Hören Sie auf, gegen den Mehrschubfachofen anzukämpfen!
Wenn Sie schon einmal den ganzen Morgen damit verbracht haben, Backbleche aus einem Mehrschubfachofen zu nehmen – nur um festzustellen, dass die obere Schiene verbrannt ist und die untere Schiene kaum erhitzt wurde – dann kennen Sie diese Frustration. Es ist ein Albtraum. Die meisten Öfen verteilen die Wärme nicht gleichmäßig – man muss förmlich raten, wie man das Brot am besten backen kann.
Wir haben beschlossen, nicht mehr gegen die physikalischen Eigenschaften des Ofens anzukämpfen, sondern Infrarotstrahlung zu nutzen. Indem wir die alten Heizelemente durch 1000-Watt-Infrarotleuchten ersetzt haben, konnten wir die Wärme nun gezielt steuern.
Warum Infrarot tatsächlich funktioniert
Luft ist ein schlechter Wärmeleiter. Traditionelle Öfen versuchen, die Luft zu erhitzen – in der Hoffnung, dass die Luft anschließend das Brot erwärmt. Das ist jedoch langsam und unpräzise.
Infrarot hingegen nutzt Strahlungsenergie. Stellen Sie sich dazu die Sonne auf Ihrer Haut vor – Sie spüren die Wärme sofort, selbst wenn es eine Brise gibt. Diese 1000-Watt-Leuchten strahlen die Wärme direkt in den Teig ab.
Da in jedem Schubfach separate Leuchten vorhanden sind, haben Sie die Kontrolle. Wenn der mittlere Schubfach etwas kälter bleibt, können Sie einfach die Leistung dieser Leuchten erhöhen. So erhalten Sie eine perfekte Kruste sowie einen weichen Teig – egal, wo sich das Backblech befindet. Es funktioniert einfach.
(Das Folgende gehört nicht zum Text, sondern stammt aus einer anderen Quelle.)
(** X20: a submission on a page whose [maxSteps] is the number [N], whose
    fetches are answered one after the other with a response text.  After
    the submit event and the first [length os] responses:
    - the requests it has issued are those of steps 0, 1, ... in order,
      each a POST to /generate with the form data, the step index and the
      responses received before it; there is one more request than there
      are responses, until step [N - 1] has been sent;
    - each answered step has its card with the loading indicators removed
      and the rendered response, and the step awaiting its response has a
      fresh card; the cards are the children of the results area, in step
      order;
    - the submission has exactly one fetch in flight while a step is
      awaiting its response and none once [N] responses have arrived, so
      the request of step [k + 1] leaves only after the response of step
      [k] has been rendered; no submission ever has more than one fetch
      in flight. *)
Theorem submission_runs_in_order s i N os texts :
  reachable s ->
  ToNumber (ui_maxSteps s) = Finite (Z.of_nat N # 1) ->
  Forall2 (fun o text => response_text o = Some text) os texts ->
  length os <= N ->
  requests (run s (Submit i :: settle_all (length (requests s)) os)) =
    requests s ++
    map (fun k => generateStep_request (read_form i (ui_maxSteps s)) k
                    (take k texts))
        (seq 0 (min (S (length os)) N)) /\
  cards (run s (Submit i :: settle_all (length (requests s)) os)) =
    cards s ++ imap rendered_card texts ++
    (if decide (length os < N)
     then [createStepCard (length os + 1)] else []) /\
  resultsDiv (run s (Submit i :: settle_all (length (requests s)) os)) =
    seq (length (cards s)) (min (S (length os)) N) /\
  previousResponses
    (run s (Submit i :: settle_all (length (requests s)) os)) = texts /\
  in_flight_of (submissions s)
    (run s (Submit i :: settle_all (length (requests s)) os)) =
    (if decide (length os < N)
     then [(length (requests s) + length os,
            GenerateTask (submissions s) (read_form i (ui_maxSteps s))
              (length os) (length (cards s) + length os))]
     else []) /\
  forall sub,
    length (in_flight_of sub
              (run s (Submit i :: settle_all (length (requests s)) os)))
    <= 1.
Proof.
  intros Hs HN Hos Hlen.
  pose proof (reachable_net_wf s Hs) as Hwf.
  destruct (submission_progress s i N os texts Hwf HN Hos Hlen)
    as (Hr & Hc & Hd & Hprev & Hp).
  split_and!; try done.
  - unfold in_flight_of. rewrite Hp, filter_app.
    fold (in_flight_of (submissions s) s).
    rewrite (wf_fresh _ Hwf) by done. simpl.
    destruct (decide (length os < N)); [|done].
    by rewrite filter_cons_True.
  - intros sub. by apply one_fetch_per_submission, reachable_run.
Qed.

Lemma origins_bounded_frame s s' :
  origins s' = origins s -> submissions s <= submissions s' ->
  origins_bounded s -> origins_bounded s'.
Proof.
  intros Ho Hs Hb sub Hin. rewrite Ho in Hin. apply Hb in Hin. lia.
Qed.

Lemma origins_bounded_handleExplanationRequest s :
  origins_bounded s -> origins_bounded (handleExplanationRequest s).
Proof.
  intros Hb. unfold handleExplanationRequest. repeat case_match; try done.
  intros sub. simpl. rewrite elem_of_app, list_elem_of_singleton.
  intros [Hin|[=]]. by apply Hb.
Qed.

Lemma origins_bounded_forLoop sub fd k s :
  sub < submissions s -> origins_bounded s ->
  origins_bounded (forLoop sub fd k s).
Proof.
  intros Hsub Hb. unfold forLoop. case_match; [|done].
  intros sub'. simpl. rewrite elem_of_app, list_elem_of_singleton.
  intros [Hin|[= ->]]; [by apply Hb|done].
Qed.

Lemma origins_bounded_step s e :
  net_wf s -> origins_bounded s -> origins_bounded (step s e).
Proof.
  intros Hwf Hb. destruct e as [i|id o|sel|t sel|t|t|v]; simpl.
  - apply origins_bounded_forLoop; [simpl; lia|].
    eapply origins_bounded_frame; [..|exact Hb]; simpl; [done|lia].
  - unfold on_settle.
    destruct (take_pending id (pending s)) as [[k rest]|] eqn:Htake;
      [|done].
    destruct (net_wf_take _ _ _ _ Hwf Htake) as [_ Hk].
    destruct k as [sub fd k c|]; simpl in *.
    + destruct Hk as [_ Hsub].
      unfold handleFormSubmit_resume. repeat case_match; try done.
      by apply origins_bounded_forLoop.
    + unfold handleExplanationRequest_resume.
      match goal with
      | |- origins_bounded (removeFloatingButton ?x) =>
          destruct (removeFloatingButton_net x) as (_& Ho &_&_& Hs &_)
      end.
      eapply origins_bounded_frame; [exact Ho|by rewrite Hs|].
      by case_match.
  - destruct (handleSelectionChange_net sel s) as (_& Ho &_&_& Hs &_).
    eapply origins_bounded_frame; [exact Ho|by rewrite Hs|done].
  - destruct (on_mouseup_net t sel s) as (_& Ho &_&_& Hs &_).
    eapply origins_bounded_frame; [exact Ho|by rewrite Hs|done].
  - destruct (on_mousedown_net t s) as (_& Ho &_&_& Hs &_).
    eapply origins_bounded_frame; [exact Ho|by rewrite Hs|done].
  - unfold on_click. destruct t as [b| | |]; try done.
    destruct (buttons s !! b) as [e|] eqn:He; [|done].
    destruct (_ && _); [|done].
    by apply iter_invariant;
      [|apply origins_bounded_handleExplanationRequest].
  - done.
Qed.

Lemma origins_bounded_run mv es : origins_bounded (run (init mv) es).
Proof.
  cut (net_wf (run (init mv) es) /\ origins_bounded (run (init mv) es)).
  { by intros [_ ?]. }
  apply (run_invariant (fun s => net_wf s /\ origins_bounded s)).
  - split; [apply net_wf_init|]. intros sub Hin.
    by apply elem_of_nil in Hin.
  - intros s e [Hwf Hb].
    split; [by apply net_wf_step|by apply origins_bounded_step].
Qed.

Lemma requests_of_fresh s sub :
  reachable s -> submissions s <= sub -> requests_of sub s = [].
Proof.
  intros (mv & es & ->) Hsub.
  pose proof (origins_bounded_run mv es sub) as Hb.
  unfold requests_of.
  destruct (filter _ _) as [|[r o] l] eqn:Hf; [done|]. exfalso.
  assert (Hin : (r, o) ∈ filter (fun p : request * option nat => p.2 = Some sub)
                  (zip (requests (run (init mv) es))
                       (origins (run (init mv) es)))).
  { rewrite Hf. left. }
  apply list_elem_of_filter in Hin as [Ho Hin]. simpl in Ho. subst o.
  apply elem_of_zip_r in Hin. apply Hb in Hin. lia.
Qed.

Lemma final_step_step sub s e :
  net_wf s -> sub < submissions s -> final_step sub s ->
  requests_of sub (step s e) = requests_of sub s /\
  final_step sub (step s e) /\ sub < submissions (step s e).
Proof.
  intros Hwf Hsub Hfinal.
  assert (Hforeign :
    (forall id o k, e = Settle id o -> (id, k) ∈ pending s ->
                    task_origin k <> Some sub) ->
    requests_of sub (step s e) = requests_of sub s /\
    final_step sub (step s e) /\ sub < submissions (step s e)).
  { intros Hf. destruct (foreign_step sub s e Hwf Hsub Hf) as (Hi & Hr & ?).
    split; [done|]. split; [|lia]. unfold final_step. by rewrite Hi. }
  destruct e as [i|id o|sel|t sel|t|t|v]; try by apply Hforeign.
  destruct (take_pending id (pending s)) as [[k rest]|] eqn:Htake.
  - apply take_pending_perm in Htake as Hperm.
    destruct (decide (task_origin k = Some sub)) as [Hown|Hother].
    + assert (Hq : (id, k) ∈ in_flight_of sub s).
      { apply list_elem_of_filter. split; [done|]. rewrite Hperm. left. }
      destruct (Hfinal id k Hq) as (fd & j & c & -> & Hlast).
      assert (Hstep :
        requests (step s (Settle id o)) = requests s /\
        origins (step s (Settle id o)) = origins s /\
        pending (step s (Settle id o)) = rest /\
        submissions (step s (Settle id o)) = submissions s).
      { simpl. unfold on_settle. rewrite Htake. simpl.
        unfold handleFormSubmit_resume, forLoop. rewrite Hlast.
        by repeat case_match. }
      destruct Hstep as (Hr & Ho & Hp & Hs).
      split; [by apply requests_of_frame|]. split; [|lia].
      intros id' k' Hin. apply (Hfinal id' k').
      unfold in_flight_of in *. rewrite Hp in Hin.
      apply list_elem_of_filter in Hin as [? Hin].
      apply list_elem_of_filter. split; [done|]. rewrite Hperm. by right.
    + apply Hforeign. intros id' o' k' [= <- <-] Hin.
      assert (k' = k) as ->; [|done].
      destruct (take_pending_present _ _ _ Hwf Hin) as [rest' Htake'].
      congruence.
  - apply Hforeign. intros id' o' k' [= <- <-] Hin.
    apply take_pending_None in Htake. exfalso. apply Htake.
    apply list_elem_of_fmap. by exists (id, k').
Qed.

Lemma final_step_run sub s es :
  net_wf s -> sub < submissions s -> final_step sub s ->
  requests_of sub (run s es) = requests_of sub s.
Proof.
  revert s. induction es as [|e es IH]; intros s Hwf Hsub Hfinal; [done|].
  destruct (final_step_step sub s e Hwf Hsub Hfinal) as (Hr & Hf & Hs).
  rewrite run_cons, <- Hr. apply IH; [by apply net_wf_step|done..].
Qed.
Die Technik im Inneren des Ofens
Wir verwenden hochreines Quarzglas für die Leuchten. Warum? Weil das Glas nicht zerbricht, wenn die Temperatur stark schwankt. Zudem sorgt die hohe Leistung von 1000 Watt dafür, dass der Ofen fast sofort wieder zur Normaltemperatur zurückkehrt – man muss nicht mehr zehn Minuten warten, bis die Wärme wieder da ist.
Um alles stabil zu halten, verwenden wir einen schnell reagierenden PID-Regler. Da die Infrarotleuchten sofort ihre volle Leistung erreichen, müssen Sie sich nicht mit den Verzögerungen auseinandersetzen, die bei herkömmlichen Heizelementen auftreten. Es ist also schneller und präziser.
Ein paar Dinge, die man beachten sollte
Es handelt sich zwar nicht um Magie – aber Infrarotstrahlung ist Richtungsabhängig. Das bedeutet, die Platzierung der Leuchten ist entscheidend.
Wenn Sie die Leuchten zu nahe platziert, wird die Oberfläche des Brotes verbrennen, bevor der mittlere Teil überhaupt warm wird. Sie müssen etwas Zeit investieren, um die Entfernung sowie die Leistungsstärke der Leuchten richtig einzustellen.
Achten Sie auch darauf, dass es eine gute Belüftung um die Leuchten herum gibt. Wenn das nicht der Fall ist, könnte das dazu führen, dass die Verkabelung beschädigt wird.
Aber sobald alles richtig eingestellt ist, ist das eine völlig andere Erfahrung.